Before long, I started to forget about the odd combination of robots and taverns, and started to just enjoy hanging out with other people in VR.

For a moment, I was distracted by the absurdity of it all. Seven robots, in a tavern, playing Dungeons & Dragons in virtual reality. I snapped out of it as our dungeon master described the troll's flesh melting off its bones. A twenty-sided die fell from the chandelier, and we all glanced at our floating character sheets to check our initiative modifiers (that's "D&D speak" for figuring out which character goes first). I started to lean on the table in front of me as the game continued, carefully looking at the map and casually glancing up at the other players and the dungeon master as I heard them talk. I watched their heads bob as they voiced their characters, and peered down at their character sheets to check their stats. It was still a little surreal (Humans pretending to be VR-robots pretending to be humans!), but somehow it felt almost natural.

As the game went on, I started to notice what it was about AltspaceVR that had me hooked. The avatar's stiff faces were emotionless, but watching the other player's head movements clued me into their mood. A clever combination of head-tracking and spatial audio invited me to look directly at other players when they spoke. It felt comfortable. Natural. Easy. Before long, I started to forget about the odd combination of robots and taverns and started to just enjoy hanging out with other people in VR.

We played for over an hour. When we were done, I insisted on taking a screenshot of the group before signing off. I pulled up the file when I came home from the demo and felt a familiar pang: nostalgia. I barely knew who these people were, but I already missed them. Our time together was short, but it was remarkably like those long afternoons in the old garage. We laughed, we yelled and we played together. Tabletop gaming in virtual reality actually works.

AltspaceVR's Dungeons & Dragons module isn't perfect, but the seeds of greatness are here. The 3D space, the motion capture and the spacial sound all add up to a sum that's greater than the Skype-based alternatives I've tried to use. Yes, Roll20 and other online RPG systems already exist for the die-hard fans, but none of them gave me the sense of presence this did. This felt effortless.

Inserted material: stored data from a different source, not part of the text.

(* ===== verification/ProcLife.v ===== *)
(** * The life of a process ([fork], [exit], [wait], [sleep], [kill]: theorems)

    The functions of [proc.c] as the steps of a transition system on one CPU,
    and the invariant of the process table they keep: one running process, no
    two live processes with the same pid, every process has a live parent, and
    no process sleeps in [wait] while a child of it is a zombie. *)
From S2P Require Import Prelude Layout Memory Locks Kalloc Vm Fs ProcData Mmap Proc ProcSched.

(** What the invariant reads of a kernel state. *)
Definition core {F} (s : kstate F) : list proc * Z * Z * Z :=
  (ks_proc s, ks_cur s, ks_initproc s, ks_nextpid s).

(** A slot in use by a process that can run again. *)
Definition alive (st : procstate) : Prop := st = SLEEPING \/ st = RUNNABLE \/ st = RUNNING.
(** A slot whose process has been started: alive or a zombie. *)
Definition started (st : procstate) : Prop := alive st \/ st = ZOMBIE.

Record life_inv (c : list proc * Z * Z * Z) : Prop := LifeInv {
  li_len : length c.1.1.1 = Z.to_nat NPROC;
  li_run : forall k p, c.1.1.1 !! k = Some p -> p_state p = RUNNING -> c.1.1.2 = Z.of_nat k;
  li_wait : forall k p j q, c.1.1.1 !! k = Some p -> c.1.1.1 !! j = Some q ->
    p_state p = SLEEPING -> p_chan p = Cproc (Z.of_nat k) -> p_parent q = Z.of_nat k -> p_state q <> ZOMBIE;
  li_init : exists k p, c.1.2 = Z.of_nat k /\ c.1.1.1 !! k = Some p /\ alive (p_state p);
  li_parent : forall j q, c.1.1.1 !! j = Some q -> started (p_state q) -> Z.of_nat j <> c.1.2 ->
    p_parent q <> Z.of_nat j
    /\ exists k p, p_parent q = Z.of_nat k /\ c.1.1.1 !! k = Some p /\ alive (p_state p);
  li_pid : forall j q, c.1.1.1 !! j = Some q -> p_state q <> UNUSED -> 0 < p_pid q < c.2
    /\ forall k p, c.1.1.1 !! k = Some p -> p_state p <> UNUSED -> p_pid p = p_pid q -> k = j }.

(** A new table with the slots changed in a way the invariant does not see. *)
Definition same_life (p p' : proc) : Prop :=
  p_pid p' = p_pid p /\ p_parent p' = p_parent p
  /\ ((p_state p' = p_state p /\ p_chan p' = p_chan p)
      \/ (p_state p = SLEEPING /\ p_state p' = RUNNABLE)).

Lemma life_map tab tab' cur ini n :
  length tab' = length tab ->
  (forall k p', tab' !! k = Some p' -> exists p, tab !! k = Some p /\ same_life p p') ->
  life_inv (tab, cur, ini, n) -> life_inv (tab', cur, ini, n).
Proof.
  intros Hl Hm [I1 I2 I3 I4 I5 I6]; cbn in *.
  assert (Hf : forall k p, tab !! k = Some p -> exists p', tab' !! k = Some p' /\ same_life p p').
  { intros k p Hk. assert (Hlt : (k < length tab')%nat) by (rewrite Hl; by eapply lookup_lt_Some).
    destruct (lookup_lt_is_Some_2 _ _ Hlt) as [p' Hk']. destruct (Hm _ _ Hk') as (p0 & Hp0 & Hs).
    rewrite Hk in Hp0. injection Hp0 as <-. eauto. }
  assert (Ha : forall p p', same_life p p' -> alive (p_state p) -> alive (p_state p')).
  { intros p p' (_ & _ & [[E _]|[E E']]) Hp; unfold alive in *; [by rewrite E|rewrite E'; tauto]. }
  split; cbn.
  - congruence.
  - intros k p' Hk Hr. destruct (Hm _ _ Hk) as (p & Hp & (_ & _ & [[E _]|[E E']])); [|congruence].
    apply (I2 k p Hp). congruence.
  - intros k p' j q' Hk Hj Hs Hc Hpar Hz. destruct (Hm _ _ Hk) as (p & Hp & (_ & _ & [[E1 E2]|[E1 E2]])); [|congruence].
    destruct (Hm _ _ Hj) as (q & Hq & (_ & Eq & [[E3 _]|[E3 E4]])); [|congruence].
    eapply (I3 k p j q); try done; congruence.
  - destruct I4 as (k & p & E & Hk & Hp). destruct (Hf _ _ Hk) as (p' & Hk' & Hs). exists k, p'. eauto.
  - intros j q' Hj Hst Hni. destruct (Hm _ _ Hj) as (q & Hq & Hsl). pose proof Hsl as (_ & Epar & Hcase).
    rewrite Epar. assert (Hst' : started (p_state q)).
    { unfold started, alive in *. destruct Hcase as [[E _]|[E _]]; [by rewrite <- E|rewrite E; tauto]. }
    destruct (I5 j q Hq Hst' Hni) as (Hne & k & p & E & Hk & Hp). split; [done|].
    destruct (Hf _ _ Hk) as (p' & Hk' & Hs). exists k, p'. eauto.
  - intros j q' Hj Hu. destruct (Hm _ _ Hj) as (q & Hq & (Ep & _ & Hcase)). rewrite Ep.
    assert (Hu' : p_state q <> UNUSED) by (destruct Hcase as [[E _]|[E _]]; congruence).
    destruct (I6 j q Hq Hu') as [Hr Huq]. split; [done|]. intros k p' Hk Hku Hpp.
    destruct (Hm _ _ Hk) as (p & Hp & (Ep' & _ & Hcase')). eapply (Huq k p); [done| |congruence].
    destruct Hcase' as [[E _]|[E _]]; congruence.
Qed.
Lemma iderw_wait_sleeps s b : d_held s = [Lide] -> unserved (ibuf s b) ->
  iderw_wait b s = Done false (Ide (d_buf s) (d_qnext s) (d_queue s) (d_disk1 s) (d_ata s) ({[b]} ∪ d_asleep s) (d_pid s) []).
Proof.
  intros Hh Hu. unfold iderw_wait. rewrite (bind_Done (gets (fun s => b_flags (ibuf s b))) _ s _ s eq_refl).
  rewrite (proj2 (Z.eqb_neq _ _) Hu). cbn [negb]. unfold mbind, M_bind, modify. erewrite (release_top Lide []); [done| |set_solver]. by cbn.
Qed.

(** The queue as a list is shorter than the loop's bound. *)
Lemma queue_bound s Q : ide_ok s Q -> (length Q < S (Z.to_nat NBUF))%nat.
Proof.
  intros H. enough (length Q <= length (seqZ 0 NBUF))%nat by (rewrite length_seqZ in *; lia).
  apply NoDup_incl_length; [apply NoDup_ListNoDup, H|]. intros b Hb. apply list_elem_of_In in Hb. apply list_elem_of_In, elem_of_seqZ.
  destruct (io_bufs _ _ H b Hb). lia.
Qed.

(** The links after [b] is appended. *)
Lemma append_link s Q b : ide_ok s Q -> b ∉ Q -> 0 <= b ->
  exists nx v, (pp ← last_link (S (Z.to_nat NBUF)) Lhead; write_link pp b) (set_qnext b NULL (with_locks [Lide] s)) =
    Done tt (Ide (d_buf s) nx v (d_disk1 s) (d_ata s) (d_asleep s) (d_pid s) [Lide]) /\
    chain nx v (Q ++ [b]) /\ (v =? b) = match Q with [] => true | _ => false end.
Proof.
  intros H Hb Hb0. set (s1 := set_qnext b NULL (with_locks [Lide] s)).
  assert (Hpos : forall c, c ∈ Q -> 0 <= c) by (intros c Hc; destruct (io_bufs _ _ H c Hc); lia).
  pose proof (chain_frame _ b NULL _ _ Hb (io_chain _ _ H)) as Hc.
  rewrite (bind_Done _ _ s1 _ s1 (last_link_ok s1 Q Lhead _ Hc Hpos (queue_bound s Q H))).
  pose proof (chain_snoc _ _ Q b Hc (io_nodup _ _ H) Hb (lookup_total_insert_eq _ _ _)) as Hs.
  destruct (last Q) as [c|] eqn:El.
  - eexists _, _. split; [reflexivity|]. split; [exact Hs|]. destruct Q as [|d Q]; [done|]. destruct Hc as [Hv _].
    change (d_queue s = d) in Hv. change ((d_queue s =? b) = false). rewrite Hv. apply Z.eqb_neq. intros ->. apply Hb, elem_of_cons. by left.
  - apply last_None in El as ->. eexists _, _. split; [reflexivity|]. split; [exact Hs|apply Z.eqb_refl].
Qed.

Lemma abs_append s s' Q b a : ibuf s' = ibuf s -> d_ata s' = a ->
  (match Q with [] => a_disk a = effect (ibuf s b) (a_disk (d_ata s)) /\ active (ibuf s b) a | _ => a = d_ata s end) ->
  abs s' (Q ++ [b]) = submit b (ibuf s b) (abs s Q).
Proof.
  intros Hb Ha HQ. unfold abs. rewrite Hb, Ha, serve_snoc. destruct Q as [|c Q]; [|by rewrite HQ].
  destruct HQ as [Hd Hact]. unfold submit. cbn. rewrite (effect_active _ _ Hact), Hd. f_equal. f_equal. f_equal.
  unfold result, effect. destruct (dirty (ibuf s b)); done.
Qed.

Lemma request_ok s Q b : ide_ok s Q -> may_request s Q b ->
  exists s', iderw_run b s = Done false s' /\ ide_ok s' (Q ++ [b]) /\ abs s' (Q ++ [b]) = submit b (ibuf s b) (abs s Q) /\
    d_buf s' = d_buf s /\ d_asleep s' = {[b]} ∪ d_asleep s.
Proof.
  intros H (Hb & Hb0 & Hdom & Hu & Hd & Hl & Hp & Hdev). destruct (append_link s Q b H Hb ltac:(lia)) as (nx & v & Happ & Hc & Hv).
  set (s2 := Ide (d_buf s) nx v (d_disk1 s) (d_ata s) (d_asleep s) (d_pid s) [Lide]) in *.
  assert (Hstart : exists a', when (v =? b) (idestart b) s2 = Done tt (on_ata (fun _ => a') s2) /\ no_error (a_status a') /\
    match Q with [] => a_disk a' = effect (ibuf s b) (a_disk (d_ata s)) /\ active (ibuf s b) a' | _ => a' = d_ata s end).
  { rewrite Hv. destruct Q as [|c Q].
    - destruct (idestart_ok s2 b ltac:(lia) Hd (io_status _ _ H)) as (a' & Hr & Hdk & Hact & Hst). exists a'. by split_and!.
    - exists (d_ata s). split_and!; [done|apply H|done]. }
  destruct Hstart as (a' & Hstart & Hst & HQ).
  exists (Ide (d_buf s) nx v (d_disk1 s) a' ({[b]} ∪ d_asleep s) (d_pid s) []). split; [|split; [|split_and!; [|done|done]]].
  - unfold iderw_run. rewrite (bind_Done (gets d_pid) _ s (d_pid s) s eq_refl).
    rewrite (bind_Done _ _ s true s (holding_mine s b (io_held _ _ H) Hdom Hl Hp)). cbn [negb].
    rewrite (bind_Done (gets (fun s => ibuf s b)) _ s (ibuf s b) s eq_refl), (proj2 (Z.eqb_neq _ _) Hu).
    rewrite (bind_Done (gets d_disk1) _ s (d_disk1 s) s eq_refl).
    replace ((b_dev (ibuf s b) !=? 0) && negb (d_disk1 s)) with false by (destruct Hdev as [-> | ->]; [done|by rewrite andb_false_r]).
    rewrite (bind_Done (acquire Lide) _ s tt (with_locks [Lide] s)).
    2: { rewrite acquire_free; cbn; rewrite (io_held _ _ H); [done|set_solver]. }
    rewrite (bind_Done (modify (set_qnext b NULL)) _ _ tt (set_qnext b NULL (with_locks [Lide] s)) eq_refl).
    unfold mbind, M_bind in Happ |- *. destruct (last_link _ _ _) as [pp s3| | | |]; [|discriminate..]. rewrite Happ.
    change (gets d_queue s2) with (Done (A := Z) v s2). cbv beta iota. rewrite Hstart.
    by rewrite iderw_wait_sleeps.
  - split; cbn [d_buf d_qnext d_queue d_ata d_asleep d_held].
    + done.
    + apply NoDup_app. split; [apply H|]. split; [|apply NoDup_singleton]. intros c Hc' ->%list_elem_of_singleton. done.
    + intros c [Hc'| ->%list_elem_of_singleton]%elem_of_app; [by apply (io_bufs _ _ H)|done].
    + destruct Q as [|c Q]; [by destruct HQ|]. rewrite HQ. by apply (io_active _ _ H).
    + intros c [->%elem_of_singleton|Hc']%elem_of_union; apply elem_of_app; [right; by apply list_elem_of_singleton|left; by apply (io_asleep _ _ H)].
    + done.
    + done.
  - apply (abs_append s _ Q b a'); done.
Qed.
(* ===== verification/SwapDisk.v ===== *)
(** * The two disks of the page-replacement kernel

    That kernel's swap space is on device 0 and its file system on device 1.
    [Disks] is the block layer with the two: [dread] is [bread(dev, blockno)], and
    [dblock] numbers the blocks of both disks, so that block 7 of device 0 and
    block 7 of device 1 are different blocks of one [BlockLayer].

    Its instances are the reference layer of [BlockMem.v] and the buffer cache of
    [bio.c] over the two drives of [ide.c].  A request of the latter is taken with its
    completion: [sd_iderw] is the atomic disk that [IdeTheorems.v] shows the driver
    to be.  The laws are those of [BioLayer.v], carried over by a simulation that
    renames the blocks of the buffers. *)
From stdpp Require Import gmap.
From S2P Require Import Prelude Layout Locks Sleeplock Bio Blocks BioLayer BlockMem Ide IdeTheorems.

(** ** One number for the blocks of both disks *)

(** Block 0 of disk 0 (the boot sector) has none: an unused buffer names it. *)
Definition dblock (dev b : Z) : Z := 2 * b + dev - 1.
#[global] Arguments dblock : simpl never.
Definition disk_block (dev b : Z) : Prop := (dev = 0 /\ 1 <= b) \/ (dev = 1 /\ 0 <= b).
Definition dsector (x : Z) : Z * Z := ((x + 1) `mod` 2, (x + 1) `div` 2).

Lemma dsector_dblock dev b : disk_block dev b -> dsector (dblock dev b) = (dev, b).
Proof. intros Hb. unfold dsector, dblock, disk_block in *. f_equal; zlia. Qed.
Lemma dblock_inj dev b dev' b' :
  disk_block dev b -> disk_block dev' b' -> dblock dev b = dblock dev' b' -> dev = dev' /\ b = b'.
Proof. unfold dblock, disk_block. lia. Qed.
Lemma dsector_ok x : 0 <= x -> disk_block (dsector x).1 (dsector x).2 /\ dblock (dsector x).1 (dsector x).2 = x.
Proof. intros Hx. unfold dsector, dblock, disk_block. cbn. split; zlia. Qed.

Class Disks (S : Type) := {
  dk_layer : BlockLayer S;
  dread : Z -> Z -> M S Z;
  dread_block : forall dev b, disk_block dev b -> dread dev b = bread 1 (dblock dev b) }.

(** ** The file-system disk by itself *)

(** What the file system sees of the two disks: [bread 1 b] is block [b] of disk
    1.  Its laws hold while no buffer of the other disk is in use. *)
Definition on1 (X : gset Z) : gset Z := list_to_set ((fun x => x `div` 2) <$> filter (fun x => x `mod` 2 = 0) (elements X)).
Definition only1 (X : gset Z) : Prop := forall x, x ∈ X -> x `mod` 2 = 0.

Lemma elem_on1 X b : b ∈ on1 X <-> dblock 1 b ∈ X.
Proof.
  unfold on1, dblock. rewrite elem_of_list_to_set, list_elem_of_fmap. split.
  - intros (x & -> & [Hx Hin]%list_elem_of_filter). apply elem_of_elements in Hin.
    by replace (2 * (x `div` 2) + 1 - 1) with x by zlia.
  - intros Hb. exists (2 * b + 1 - 1). split; [zlia|]. apply list_elem_of_filter.
    split; [zlia|by apply elem_of_elements].
Qed.
Lemma on1_size X : only1 X -> size X = size (on1 X).
Proof.
  intros Ho. unfold on1. rewrite size_list_to_set.
  - rewrite length_fmap. assert (filter (fun x => x `mod` 2 = 0) (elements X) = elements X) as ->; [|done].
    assert (Hall : forall x, x ∈ elements X -> x `mod` 2 = 0) by (intros x Hx; by apply Ho, elem_of_elements).
    induction (elements X) as [|x l IH]; [done|]. rewrite filter_cons_True by (apply Hall; by left).
    f_equal. apply IH. intros y Hy. apply Hall. by right.
  - apply NoDup_fmap_2_strong; [|apply NoDup_filter, NoDup_elements].
    intros x y [Hx _]%list_elem_of_filter [Hy _]%list_elem_of_filter E. zlia.
Qed.

Section one_disk.
Context {S : Type} `{Disks S}.
#[local] Existing Instance dk_layer.
Implicit Types s : S.

Definition fs_view s : view :=
  let v := bl_view s in
  View (fun b => v_content v (dblock 1 b)) (fun b => v_disk v (dblock 1 b))
    (on1 (v_held v)) (on1 (v_pinned v)) ((v_size v + 1) `div` 2).
Definition fs_ok s : Prop := bl_ok s /\ only1 (v_held (bl_view s)) /\ only1 (v_pinned (bl_view s)).
Definition fs_owns s (h b : Z) : Prop := bl_owns s h (dblock 1 b).

Lemma dblock1_eq b x : dblock 1 x = dblock 1 b <-> x = b.
Proof. unfold dblock. lia. Qed.
Lemma dblock1_even b : dblock 1 b `mod` 2 = 0.
Proof. unfold dblock. zlia. Qed.
Lemma dblock1_range b n : 0 <= dblock 1 b < n <-> 0 <= b < (n + 1) `div` 2.
Proof. unfold dblock. zlia. Qed.
Lemma on1_union X Y : on1 (X ∪ Y) = on1 X ∪ on1 Y.
Proof. apply set_eq. intros b. by rewrite elem_of_union, !elem_on1, elem_of_union. Qed.
Lemma on1_diff X Y : on1 (X ∖ Y) = on1 X ∖ on1 Y.
Proof. apply set_eq. intros b. by rewrite elem_of_difference, !elem_on1, elem_of_difference. Qed.
Lemma on1_single b : on1 {[ dblock 1 b ]} = {[ b ]}.
Proof. apply set_eq. intros x. rewrite elem_on1, !elem_of_singleton. apply dblock1_eq. Qed.
Lemma upd_dblock f b d x : upd f (dblock 1 b) d (dblock 1 x) = upd (fun y => f (dblock 1 y)) b d x.
Proof.
  unfold upd. destruct (decide (x = b)) as [->|Hne]; [by rewrite decide_True|].
  rewrite decide_False; [done|]. by rewrite dblock1_eq.
Qed.

(** A law of the two disks, seen from disk 1. *)
Lemma fs_state s v :
  bl_ok s -> veq (bl_view s) v -> only1 (v_held v) -> only1 (v_pinned v) ->
  fs_ok s /\ veq (fs_view s) (View (fun b => v_content v (dblock 1 b)) (fun b => v_disk v (dblock 1 b))
    (on1 (v_held v)) (on1 (v_pinned v)) ((v_size v + 1) `div` 2)).
Proof.
  intros Hok [V1 V2 V3 V4 V5] Hh Hp. split; [split; [done|]; by rewrite V3, V4|].
  split; cbn; intros; rewrite ?V1, ?V2, ?V3, ?V4, ?V5; done.
Qed.

#[program] Definition fs_layer : BlockLayer S := {|
  bread := dread;
  brelse := brelse;
  bwrite := bwrite;
  bdata := bdata;
  bstore := bstore;
  bpin := bpin;
  bblockno h s := bblockno h s `div` 2;
  bl_ok := fs_ok;
  bl_view := fs_view;
  bl_owns := fs_owns |}.
Next Obligation.
  intros s h b (Hok & _) Ho. destruct (bl_data s h _ Hok Ho) as (E1 & E2 & Hh & Hr).
  split; [exact E1|]. split; [rewrite E2; unfold dblock; zlia|]. split; [by apply elem_on1|].
  by apply dblock1_range.
Qed.
Next Obligation.
  intros s b (Hok & Hh1 & Hp1) Hb Hh Hroom. cbn in Hb, Hh, Hroom. rewrite elem_on1 in Hh. rewrite elem_on1 in Hroom.
  destruct (bl_bread s (dblock 1 b) Hok) as (h & s' & E & Hok' & Ho & V); [by apply dblock1_range|done| |].
  { destruct Hroom as [Hroom|Hroom]; [by left|right]. rewrite on1_size, on1_union; [done|].
    intros x [Hx|Hx]%elem_of_union; auto. }
  destruct (fs_state s' _ Hok' V) as [Hf Vf]; [|done|].
  { intros x [->%elem_of_singleton|Hx]%elem_of_union; [apply dblock1_even|auto]. }
  exists h, s'. split; [rewrite dread_block; [exact E|right; lia]|]. split; [exact Hf|].
  split; [intros h' b'; unfold fs_owns; by rewrite Ho, dblock1_eq|].
  etrans; [exact Vf|]. split; cbn; try done. by rewrite on1_union, on1_single.
Qed.
Next Obligation.
  intros s h b d (Hok & Hh1 & Hp1) Ho. destruct (bl_bstore s h _ d Hok Ho) as (s' & E & Hok' & Ho' & V).
  destruct (fs_state s' _ Hok' V Hh1 Hp1) as [Hf Vf]. exists s'. split; [exact E|]. split; [exact Hf|].
  split; [intros h' b'; apply Ho'|]. etrans; [exact Vf|]. split; cbn; try done. intros x. apply upd_dblock.
Qed.
Next Obligation.
  intros s h b (Hok & Hh1 & Hp1) Ho. destruct (bl_bwrite s h _ Hok Ho) as (s' & E & Hok' & Ho' & V).
  destruct (fs_state s' _ Hok' V Hh1) as [Hf Vf]; [by intros x [Hx _]%elem_of_difference; apply Hp1|].
  exists s'. split; [exact E|]. split; [exact Hf|]. split; [intros h' b'; apply Ho'|].
  etrans; [exact Vf|]. split; cbn; try done; [intros x; apply upd_dblock|]. by rewrite on1_diff, on1_single.
Qed.
Next Obligation.
  intros s h b (Hok & Hh1 & Hp1) Ho. destruct (bl_bpin s h _ Hok Ho) as (s' & E & Hok' & Ho' & V).
  destruct (fs_state s' _ Hok' V Hh1) as [Hf Vf].
  { intros x [->%elem_of_singleton|Hx]%elem_of_union; [apply dblock1_even|auto]. }
  exists s'. split; [exact E|]. split; [exact Hf|]. split; [intros h' b'; apply Ho'|].
  etrans; [exact Vf|]. split; cbn; try done. by rewrite on1_union, on1_single.
Qed.
Next Obligation.
  intros s h b (Hok & Hh1 & Hp1) Ho Hc. cbn in Hc. rewrite elem_on1 in Hc.
  destruct (bl_brelse s h _ Hok Ho Hc) as (s' & E & Hok' & Ho' & V).
  destruct (fs_state s' _ Hok' V) as [Hf Vf]; [by intros x [Hx _]%elem_of_difference; apply Hh1|exact Hp1|].
  exists s'. split; [exact E|]. split; [exact Hf|]. split.
  - intros h' b'. unfold fs_owns. by rewrite Ho', dblock1_eq.
  - etrans; [exact Vf|]. split; cbn; try done. by rewrite on1_diff, on1_single.
Qed.
End one_disk.

(** The reference layer. *)
#[export, program] Instance mem_disks : Disks bmem := {|
  dk_layer := mem_layer;
  dread dev b := bread 1 (dblock dev b) |}.
Next Obligation. done. Qed.

(** ** The buffer cache over two drives *)

(** [FSSIZE] of this kernel's [param.h]. *)
Definition SWAP_FSSIZE : Z := 100000.

(** The buffer cache (its own disk is not used), the drives, [havedisk1]. *)
Record dst := Dst { ds_cache : bst; ds_sectors : sectors; ds_disk1 : bool }.
Definition set_cache (c : bst) (s : dst) : dst := Dst c (ds_sectors s) (ds_disk1 s).
Definition set_sectors (D : sectors) (s : dst) : dst := Dst (ds_cache s) D (ds_disk1 s).
Definition cache {A} (m : M bst A) : M dst A := zoom ds_cache set_cache m.

(** [iderw] of [ide.c], up to the interrupt that completes the request. *)
Definition sd_iderw (i : Z) : M dst unit :=
  h ← cache (Bio.holdingsleep i);
  if negb h then panic "iderw: buf not locked"
  else
    b ← gets (fun s => bufs (ds_cache s) i);
    if (b_flags b &&& (B_VALID ||| B_DIRTY)) =? B_VALID then panic "iderw: nothing to do"
    else
      d1 ← gets ds_disk1;
      if (b_dev b !=? 0) && negb d1 then panic "iderw: ide disk 1 not present"
      else if SWAP_FSSIZE <=? b_blockno b then panic "incorrect blockno"
      else
        D ← gets ds_sectors;
        modify (set_sectors (effect b D)) ;;
        cache (modify (set_buf i (with_data (result b D)))) ;;
        cache (modify (set_buf i (fun b => with_flags ((b_flags b ||| B_VALID) &&& Z.lnot B_DIRTY) b))).

Definition sd_bread (dev blockno : Z) : M dst Z :=
  b ← cache (bget dev blockno);
  x ← gets (fun s => bufs (ds_cache s) b);
  when ((b_flags x &&& B_VALID) =? 0) (sd_iderw b) ;;
  mret b.

Definition sd_bwrite (b : Z) : M dst unit :=
  h ← cache (Bio.holdingsleep b);
  if negb h then panic "bwrite"
  else
    cache (modify (set_buf b (fun x => with_flags (b_flags x ||| B_DIRTY) x))) ;;
    sd_iderw b.

(** ** Renaming the blocks *)
Definition DSIZE : Z := 2 * SWAP_FSSIZE - 1.

Definition flat_buf (b : buf) : buf :=
  if (b_dev b =? 0) && (b_blockno b =? 0) then b
  else Buf (b_flags b) 1 (dblock (b_dev b) (b_blockno b)) (b_lock b) (b_refcnt b) (b_data b).
Definition flat_disk (n : Z) (D : sectors) : gmap Z block :=
  list_to_map ((fun x => (x, D !!! dsector x)) <$> seqZ 0 n).
(** The cache with its buffers renamed, over the disk [D]. *)
Definition flat_on (D : gmap Z block) (c : bst) : bst :=
  Bst (flat_buf <$> bc_buf c) (bc_prev c) (bc_next c) D DSIZE (bc_pid c) (bc_held c).
Definition flat (s : dst) : bst := flat_on (flat_disk DSIZE (ds_sectors s)) (ds_cache s).

Definition buf_named (b : buf) : Prop := (b_dev b = 0 \/ b_dev b = 1) /\ 0 <= b_blockno b.
Definition named (c : bst) : Prop := forall i, buf_named (bufs c i).

Lemma flat_disk_in n D x : 0 <= x < n -> flat_disk n D !! x = Some (D !!! dsector x).
Proof.
  intros Hx. unfold flat_disk. apply elem_of_list_to_map_1.
  - rewrite <- list_fmap_compose. apply NoDup_fmap_2_strong; [by intros ? ? _ _|apply NoDup_seqZ].
  - apply list_elem_of_fmap. exists x. split; [done|]. apply elem_of_seqZ. lia.
Qed.
Lemma flat_disk_out n D x : ~ 0 <= x < n -> flat_disk n D !! x = None.
Proof.
  intros Hx. unfold flat_disk. apply not_elem_of_list_to_map_1. intros (y & -> & Hy)%list_elem_of_fmap.
  apply list_elem_of_fmap in Hy as (z & -> & Hz%elem_of_seqZ). cbn in Hx. lia.
Qed.
Lemma flat_disk_insert n D x d : 0 <= x < n ->
  flat_disk n (<[dsector x := d]> D) = <[x := d]> (flat_disk n D).
Proof.
  intros Hx. apply map_eq. intros y. destruct (decide (0 <= y < n)) as [Hy|Hy].
  - rewrite flat_disk_in by done. destruct (decide (x = y)) as [->|Hne].
    + rewrite lookup_insert_eq. f_equal. apply lookup_total_insert_eq.
    + rewrite lookup_insert_ne, flat_disk_in by done. f_equal. apply lookup_total_insert_ne.
      intros E. apply Hne. destruct (dsector_ok x), (dsector_ok y); [lia..|]. congruence.
  - rewrite lookup_insert_ne, !flat_disk_out by (done || lia). done.
Qed.

Lemma flat_bufs D c i : bufs (flat_on D c) i = flat_buf (bufs c i).
Proof.
  unfold bufs, lookup_total, map_lookup_total. cbn. rewrite lookup_fmap.
  by destruct (bc_buf c !! i).
Qed.
Lemma flat_set_buf D c i f g :
  f (flat_buf (bufs c i)) = flat_buf (g (bufs c i)) ->
  set_buf i f (flat_on D c) = flat_on D (set_buf i g c).
Proof.
  intros E. unfold set_buf at 1. rewrite flat_bufs, E. unfold flat_on, set_buf; cbn.
  by rewrite fmap_insert.
Qed.
Lemma named_set_buf c i g : named c -> buf_named (g (bufs c i)) -> named (set_buf i g c).
Proof.
  intros Hc Hg j. destruct (decide (j = i)) as [->|Hne]; [by rewrite bufs_same|by rewrite bufs_other].
Qed.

Tabletop gaming in virtual reality actually works.

As much as I want to get my old party back together, virtual reality still hasn't hit the mainstream. It's going to be a while before my friends will have the hardware this distance-closing experience requires. But when they do, AltspaceVR's D&D experience will be waiting. It's simple. It's not flashy. It still needs a lot of work, but it has the foundation of the one thing it needs to succeed: presence. It's not enough to replace my buddy's old garage, but it's more than enough to stand in for it.